Was erwarten Sie von der portugiesischen Präsidentschaft? Gibt es Themen, die aus Ihrer Sicht besonders in den Fokus gerückt werden sollten?
Wichtige Themen im Rahmen der portugiesischen
Präsidentschaft werden das angekündigte Grünbuch zum Thema Altern und die
Vorlage eines Aktionsplans zur Umsetzung der europäischen Säule sozialer Rechte
sein. Die Bedeutung der Säule als politisches Steuerungsinstrument wird im
Zusammenhang mit den Wiederaufbaumaßnahmen weiter zunehmen. Sie steht jedoch
auch in einem Spannungsverhältnis zu den Kompetenzen der Mitgliedstaaten im
Sozialbereich. Darauf wird ein Augenmerk zu legen sein.

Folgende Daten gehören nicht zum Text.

(** Operator overrides, on a set with unique rule ids: on success every entry
    is well formed and names a rule, and each rule's [enabled] and [score] are
    those of the last entries naming it, all else unchanged; on an error the
    entries before the first bad one, and only those, have been applied. *)
Theorem apply_rule_override_document_correct `{RegexEngine} YE document rs rs' r :
  NoDup (map rule_id (rs_rules rs)) →
  apply_rule_override_document (YamlError := YE) document rs = (rs', r) →
  rod_version document = 1 →
  ∃ applied rest, rod_overrides document = applied ++ rest ∧
    Forall (override_ok (YE := YE) (rs_rules rs)) applied ∧
    rs' = set_rules rs (map (override_all applied) (rs_rules rs)) ∧
    match r with
    | Ok _ => rest = []
    | Err _ => ∃ entry later, rest = entry :: later ∧ ¬ override_ok (YE := YE) (rs_rules rs) entry
    end.
Proof.
  intros Hnd Ha Hv. unfold apply_rule_override_document in Ha. rewrite Hv in Ha.
  apply (apply_overrides_spec _ []) in Ha; [done|done|].
  symmetry. apply map_id.
Qed.

(** ** Evidence *)

Lemma foldl_bs_insert_elem ids l x :
  x ∈ foldl (λ s (y : string), bs_insert y s) ids l ↔ x ∈ ids ∨ x ∈ l.
Proof.
  revert ids; induction l as [|y l IH]; intros ids; simpl; [set_solver|].
  rewrite IH, bs_insert_elem. set_solver.
Qed.

Section evidence_facts.
Context `{RegexEngine, Privacy} (evidence_hash : string → string).

Lemma matches_spec m name value :
  matches m name value = true ↔ cm_target m = name ∧ is_Some (find_spec m value).
Proof.
  unfold matches. rewrite andb_true_iff, str_eqb_spec.
  destruct (proj2 (find_computes free_charge m value) free_charge_infallible tt)
    as (s' & a & -> & <-).
  by destruct (find_spec m value) as [r|]; split; intros [? Hx]; split;
    first [done | eexists | destruct Hx].
Qed.

Definition rule_hits (fields : list (string * string)) (rule : CompiledRule) : bool :=
  match matching_field rule fields with Some _ => true | None => false end.

Definition rid (rule : CompiledRule) : string := rule_id (cr_definition rule).

Lemma evaluate_fold fields rules ids evidence :
  foldl (λ acc rule,
    match matching_field rule fields with
    | Some matched => (bs_insert (rule_id (cr_definition rule)) acc.1,
                       acc.2 ++ [evidence_of evidence_hash rule matched])
    | None => acc
    end) (ids, evidence) rules =
  (foldl (λ s x, bs_insert x s) ids (map rid (List.filter (rule_hits fields) rules)),
   evidence ++ omap (λ rule, evidence_of evidence_hash rule <$> matching_field rule fields) rules).
Proof.
  revert ids evidence; induction rules as [|rule rules IH]; intros ids evidence; simpl.
  { by rewrite app_nil_r. }
  destruct (rule_hits fields rule) eqn:Hh; unfold rule_hits in Hh;
    destruct (matching_field rule fields) as [f|]; try done; simpl;
    by rewrite IH, <- ?app_assoc.
Qed.

Lemma filter_by_id (p : CompiledRule → bool) (rules : list CompiledRule) (ids : list string) :
  NoDup (map rid rules) → (∀ x, x ∈ ids ↔ x ∈ map rid (List.filter p rules)) →
  List.filter (λ r, bs_contains (rid r) ids) rules = List.filter p rules.
Proof.
  intros Hnd Hids. apply List.filter_ext_in. intros r Hr%list_elem_of_In.
  apply eq_true_iff_eq. rewrite bs_contains_spec, Hids, list_elem_of_fmap. split.
  - intros (r' & Heq & Hr').
    pose proof Hr' as [Hr'1 Hp]%list_elem_of_In%List.filter_In. apply list_elem_of_In in Hr'1.
    apply list_elem_of_lookup in Hr as [i Hi]. apply list_elem_of_lookup in Hr'1 as [j Hj].
    assert (i = j) as ->; [|congruence].
    eapply (NoDup_lookup (map rid rules)); [done| |]; rewrite lookup_map, ?Hi, ?Hj; simpl; by f_equal.
  - intros Hp. exists r. split; [done|]. by apply list_elem_of_In, List.filter_In; split;
      [apply list_elem_of_In|].
Qed.

(** Evidence that a rule of the set matched a field. *)
Definition supported_by (rules : list CompiledRule) (fields : list (string * string))
    (e : Evidence) : Prop :=
  ∃ rule name value m, rule ∈ rules ∧ (name, value) ∈ fields ∧ m ∈ cr_matchers rule ∧
    cm_target m = name ∧ is_Some (find_spec m value) ∧
    e = {| ev_field := name; ev_redacted_value := redact_sensitive_text value;
           ev_hash := Some (evidence_hash value); ev_rule_id := Some (rid rule) |}.

Lemma evidence_supported fields rules :
  Forall (supported_by rules fields)
    (omap (λ rule, evidence_of evidence_hash rule <$> matching_field rule fields) rules).
Proof.
  apply Forall_forall. intros e (rule & Hrule & He)%list_elem_of_omap.
  destruct (matching_field rule fields) as [[name value]|] eqn:Hf; simpl in He; [|done].
  injection He as <-. unfold matching_field in Hf. apply List.find_some in Hf as [Hin Hex].
  apply existsb_exists in Hex as (m & Hm & [Ht Hs]%matches_spec).
  exists rule, name, value, m. apply list_elem_of_In in Hin, Hm. by split_and!.
Qed.

Lemma evidence_ids fields rules :
  map ev_rule_id (omap (λ rule, evidence_of evidence_hash rule <$> matching_field rule fields) rules)
  = map (λ r, Some (rid r)) (List.filter (rule_hits fields) rules).
Proof.
  induction rules as [|rule rules IH]; simpl; [done|].
  destruct (rule_hits fields rule) eqn:Hh; unfold rule_hits in Hh;
    destruct (matching_field rule fields); try done. simpl. by f_equal.
Qed.

Lemma evaluate_matched_ids export matched withheld m :
  evaluate_matched_without export matched withheld = Ok (Some m) →
  mr_rule_ids m = map rcr_id (atomic_rules export matched) ++
    map rmo_id (triggered_modifiers_without export matched withheld).
Proof.
  unfold evaluate_matched_without. repeat (case_match; try done). by intros [= <-].
Qed.

Lemma build_export_atomic rules mods name ids :
  map rcr_id (atomic_rules (build_export rules mods name) ids) =
  map rid (List.filter (λ r, bs_contains (rid r) ids) rules).
Proof.
  unfold atomic_rules; simpl. rewrite (filter_map_comm _ (λ r, bs_contains (rid r) ids)) by done.
  by rewrite map_map.
Qed.

End evidence_facts.

(** Evaluating fields with a compiled set of unique rule ids: the result names
    exactly the rules one of whose matchers counts in a field, in declaration
    order, before any modifier, and carries one piece of evidence per such rule,
    in the same order, taken from a field that matched, redacted and hashed. *)
Theorem evaluate_correct `{RegexEngine, Privacy} YE evidence_hash rs policy c fields m :
  NoDup (map rule_id (rs_rules rs)) → compile (YamlError := YE) rs policy = Ok c →
  evaluate evidence_hash c fields = Ok (Some m) →
  ∃ modifiers, mr_rule_ids m = map rid (List.filter (rule_hits fields) (crs_rules c)) ++ modifiers ∧
    map ev_rule_id (mr_evidence m)
      = map (λ r, Some (rid r)) (List.filter (rule_hits fields) (crs_rules c)) ∧
    Forall (supported_by evidence_hash (crs_rules c) fields) (mr_evidence m).
Proof.
  intros Hnd (_ & Hdef & _ & _ & Hcontent)%compile_Ok. unfold evaluate. rewrite evaluate_fold.
  set (ids := foldl _ _ _). cbn [app].
  destruct (evaluate_matched _ ids) as [[m'|]|] eqn:Hev; simpl; [|done|done]. intros [= <-].
  apply evaluate_matched_ids in Hev. rewrite Hcontent, build_export_atomic in Hev.
  assert (NoDup (map rid (crs_rules c))) as Hnd'.
  { unfold rid. rewrite <- (map_map cr_definition rule_id), Hdef. by apply NoDup_map_filter. }
  assert (∀ x, x ∈ ids ↔ x ∈ map rid (List.filter (rule_hits fields) (crs_rules c))) as Hids.
  { intros x. unfold ids. rewrite foldl_bs_insert_elem, elem_of_nil. tauto. }
  rewrite (filter_by_id _ _ _ Hnd' Hids) in Hev.
  eexists. split_and!; [exact Hev|apply evidence_ids|apply evidence_supported].
Qed.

Die Rentenversicherung beschäftigt in Deutschland
der Zugang von Selbständigen zur Alterssicherung. Ein Gesichtspunkt dabei ist die
digitale Arbeitswelt, die längst in unserem Alltag angekommen ist. Damit stellt
sich auch die Frage, wie die neuen Arbeitsformen rund um die international
aufgestellten Plattformen in den Sozialschutz integriert werden können. Der von
der Kommission angekündigte Legislativvorschlag zu besseren Arbeitsbedingungen
und mehr sozialem Schutz in der Plattformökonomie wird daher mit Spannung
erwartet. Auch die Überlegungen zur Einführung eines europäischen Meldesystems
für Plattformdaten sind in diesem Zusammenhang zu sehen.